Graduate Fellow

Methods for reconstructing viral haplotypes and their phylogenies based on DNA sequencing data

PI(s): Raunaq Malhotra (Pennsylvania State University (University Park,PA))
Mary Poss (Pennsylvania State University (University Park,PA))
Start Date: 13-Jan-2014
End Date: 9-May-2014
Keywords: computational modeling, phylogenetics, software, recombination, genomics

A viral population consists of closely related genetic variants obtained from mutations and recombinations amongst the viruses. Understanding their phylogenetic relatedness is important to study viral evolution and is an active field of research. It requires that the genetic sequences of the viruses present in the population and their relative frequencies be known. Typically, viral sequences (or reads) obtained from next generation sequencing (NGS) technologies consist of short fragments of the virus; these are compared to a known reference sequence of the virus to determine the genetic variants present in the population.
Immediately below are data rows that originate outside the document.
(** ** The steps of one request *)

Definition with_rdma (wr : ib_send_wr) (p : ionet_send_remote_payload) : ionet_send_remote_payload :=
  if is_rdma (sw_opcode wr) then p <| rp_remote_vaddr := sw_remote_addr wr |> <| rp_rkey := sw_rkey wr |> else p.

Lemma send_request_ok qp c a wr p r d' (v : V) : qp_mu_context qp = Some c -> is_Some (message_of (sw_opcode wr)) ->
  dm_request c a wr (with_rdma wr p) (v_du v) = Ok r d' -> send_request qp a wr p v = Ok (Some r) (v <| v_du := d' |>).
Proof.
  intros Hc [t Ht]. unfold send_request, dm_request, with_rdma. rewrite Hc.
  assert (Hl : forall m : M D Z, m (v_du v) = Ok r d' -> (r <- vlift m ;; ret (Some r)) v = Ok (Some r) (v <| v_du := d' |>)).
  { intros m Hm. unfold bind, vlift, ret. by rewrite Hm. }
  destruct (sw_opcode wr) eqn:Eo; cbn [message_of is_rdma] in *; try done.
  1-2, 4-5: intros H; erewrite bind_ok by reflexivity; by apply Hl.
  destruct (_ && _); intros H; erewrite bind_ok by reflexivity; [|by apply Hl].
  destruct (head (rp_SGE p)) as [s|] eqn:Eh; [|done]. erewrite bind_ok by reflexivity. by apply Hl.
Qed.

Lemma enqueue_state q qp a n u (v : V) : v_qps v !! q = Some qp ->
  v <| v_calls := n |> <| v_wqes ::= u |> <| v_qps ::= alter (enqueue a) q |> =
  v <| v_calls := n |> <| v_wqes := u (v_wqes v) |> <| v_qps := <[q := enqueue a qp]> (v_qps v) |>.
Proof. intros E. rewrite <- (alter_eq_insert (enqueue a) _ _ _ E). by destruct v. Qed.
Lemma wqes_twice n u u' (v : V) : v <| v_calls := n |> <| v_wqes ::= u |> <| v_wqes ::= u' |> = v <| v_calls := n |> <| v_wqes ::= (fun m => u' (u m)) |>.
Proof. by destruct v. Qed.

Lemma enqueue_ok q qp wr (v : V) : v_qps v !! q = Some qp -> is_Some (message_of (sw_opcode wr)) ->
  Z.of_nat (length (sw_sg_list wr)) <= max_recv_sge (ia_cap (ib_qp_init_attrs qp)) ->
  (sw_opcode wr = IB_WR_RDMA_READ -> (length (sw_sg_list wr) <= 1)%nat) ->
  exists a n, v_wqes v !! a = None /\ post_send_loop q 0 [wr] v = Ok (0, None, true)
    (v <| v_calls := n |> <| v_wqes := <[a := new_wqe q wr]> (v_wqes v) |> <| v_qps := <[q := enqueue a qp]> (v_qps v) |>).
Proof.
  intros Eq [t Ht] S2 Sr. destruct (alloc_wqe_ok WQET_SEND (WrSend wr) q v) as (a & n & Hn & _ & Ha). exists a, n. split; [done|].
  cbn [post_send_loop]. erewrite bind_ok by by apply (get_qp_ok q qp). rewrite Z.gtb_ltb, (proj2 (Z.ltb_ge _ _)) by lia.
  erewrite bind_ok by exact Ha. cbv beta iota zeta. change (fun qp => qp <| qp_sq ::= (fun l => l ++ [a]) |>) with (enqueue a).
  assert (Hq : forall u, (upd_qp q (enqueue a) ;;; ret (0, None, true)) (v <| v_calls := n |> <| v_wqes ::= u |>) = Ok (0, @None nat, true)
    (v <| v_calls := n |> <| v_wqes := u (v_wqes v) |> <| v_qps := <[q := enqueue a qp]> (v_qps v) |>)).
  { intros u. erewrite bind_ok by by apply (upd_qp_ok q _ qp). by rewrite (enqueue_state q qp). }
  unfold new_wqe, imm_of. destruct (sw_opcode wr); try first [done|apply Hq|rewrite (proj2 (Nat.ltb_ge _ _) (Sr eq_refl)); apply Hq].
  all: erewrite bind_ok by (eapply upd_wqe_ok; cbn; by rewrite lookup_insert_eq); rewrite wqes_twice, Hq, alter_insert_eq; done.
Qed.

(** [complete_send] with the entry that is done. *)
Definition send_wc (q : Z) (wr : ib_send_wr) (len status : Z) (wc : ib_wc) : Prop :=
  wc_wr_id wc = sw_wr_id wr /\ wc_status wc = status /\ Some (wc_opcode wc) = wc_opcode_of (sw_opcode wr) /\
  wc_byte_len wc = len /\ wc_qp wc = q.
Lemma complete_send_ok q a w wr rc qp c (v : V) : v_wqes v !! a = Some w -> v_qps v !! q = Some qp -> v_cqs v !! qp_scq qp = Some c ->
  is_Some (wc_opcode_of (sw_opcode wr)) -> 0 <= w_status w ->
  exists v', complete_send q a wr rc v = Ok (if signaled qp wr then 0 else rc) v' /\
    v_qps v' = <[q := qp <| qp_sq ::= del a |>]> (v_qps v) /\ v_wqes v' = delete a (v_wqes v) /\ v_du v' = v_du v /\
    if signaled qp wr then exists wc, send_wc q wr (w_length w) (w_status w) wc /\ v_cqs v' = <[qp_scq qp := push_cqe wc c]> (v_cqs v)
    else v_cqs v' = v_cqs v.
Proof.
  intros Ew Eq Ec [op Hop] Hst. unfold complete_send. erewrite bind_ok by by apply (get_qp_ok q qp). erewrite bind_ok by by apply (get_wqe_ok a w).
  assert (Hend : forall (rc : Z) (v1 : V), v_qps v1 = v_qps v -> v_wqes v1 = v_wqes v ->
    (upd_qp q (fun qp => qp <| qp_sq ::= del a |>) ;;; bgvrnic_free_wqe a ;;; ret rc) v1 =
    Ok rc (v1 <| v_qps ::= alter (fun qp => qp <| qp_sq ::= del a |>) q |> <| v_wqes ::= delete a |>)).
  { intros rc1 v1 E1 E2. erewrite bind_ok by (apply (upd_qp_ok q _ qp); by rewrite E1). by erewrite bind_ok by (apply (free_wqe_ok a w); cbn; by rewrite E2). }
  destruct (signaled qp wr).
  - destruct (valloc_ok v) as [x Hx]. destruct wc_codes as (C0 & _).
    assert (exists gen wc, send_wc q wr (w_length w) (w_status w) wc /\ bgvrnic_add_cqe (qp_scq qp) q (Some wr) None (w_length w) (w_status w) (w_imm_data_valid w) (w_imm_data w) v =
      Ok 0 ((if gen : bool then fun v : V => v <| v_trace ::= (fun t => t ++ [EvComp (qp_scq qp)]) |> else fun v => v) (v <| v_calls := S (v_calls v) |> <| v_cqs ::= alter (push_cqe wc) (qp_scq qp) |>)))
      as (gen & wc & Hwc & E).
    { exists (negb (fst (wc_status_of (w_status w)) =? IB_WC_SUCCESS) || cq_next_comp c).
      eexists (mkWc (sw_wr_id wr) (w_status w) op 0 (w_length w) q (qp_num qp) _). split; [by split_and!|].
      unfold bgvrnic_add_cqe. erewrite bind_ok by exact Hx. cbv iota. erewrite bind_ok by by apply (get_qp_ok q qp).
      assert (Es : wc_status_of (w_status w) = (w_status w, 0)).
      { unfold wc_status_of. rewrite C0. destruct (Z.eqb_spec (w_status w) 0) as [->|]; [done|]. by rewrite (proj2 (Z.ltb_ge _ _)). }
      rewrite Es. cbv zeta. cbn [fst]. erewrite bind_ok by (unfold get_cq, bind, gets, deref; cbn; by rewrite Ec). rewrite Hop.
      erewrite bind_ok by reflexivity. cbv beta iota. erewrite bind_ok by (unfold upd_cq, get_cq, bind, gets, deref, modify, ret; cbn; by rewrite Ec).
      by destruct (_ || _). }
    erewrite bind_ok by exact E. eexists. split; [apply Hend; by destruct gen|]. rewrite <- !(alter_eq_insert _ _ _ _ Eq).
    split; [by destruct gen|]. split; [by destruct gen|]. split; [by destruct gen|]. exists wc. split; [done|].
    rewrite <- (alter_eq_insert (push_cqe wc) _ _ _ Ec). by destruct gen.
  - erewrite bind_ok by reflexivity. eexists. split; [by apply Hend|]. by rewrite <- (alter_eq_insert _ _ _ _ Eq).
Qed.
However, high mutational rates in the population and presence of sequencing errors in next generation sequencing (NGS) technology reads means that many fragments will not map to the reference genome. The aim of this project is to develop new methods for viral haplotype reconstruction and phylogenetic analysis based on counts of short consecutive bases of reads (or k-mers) obtained from a viral population. Such count based methods rely on counts of k-mers for estimating viral haplotypes and their phylogeny. These methods will help in understanding the phylogenetic relationships amongst viral haplotypes in a population and thus in understanding viral evolution and drug designs.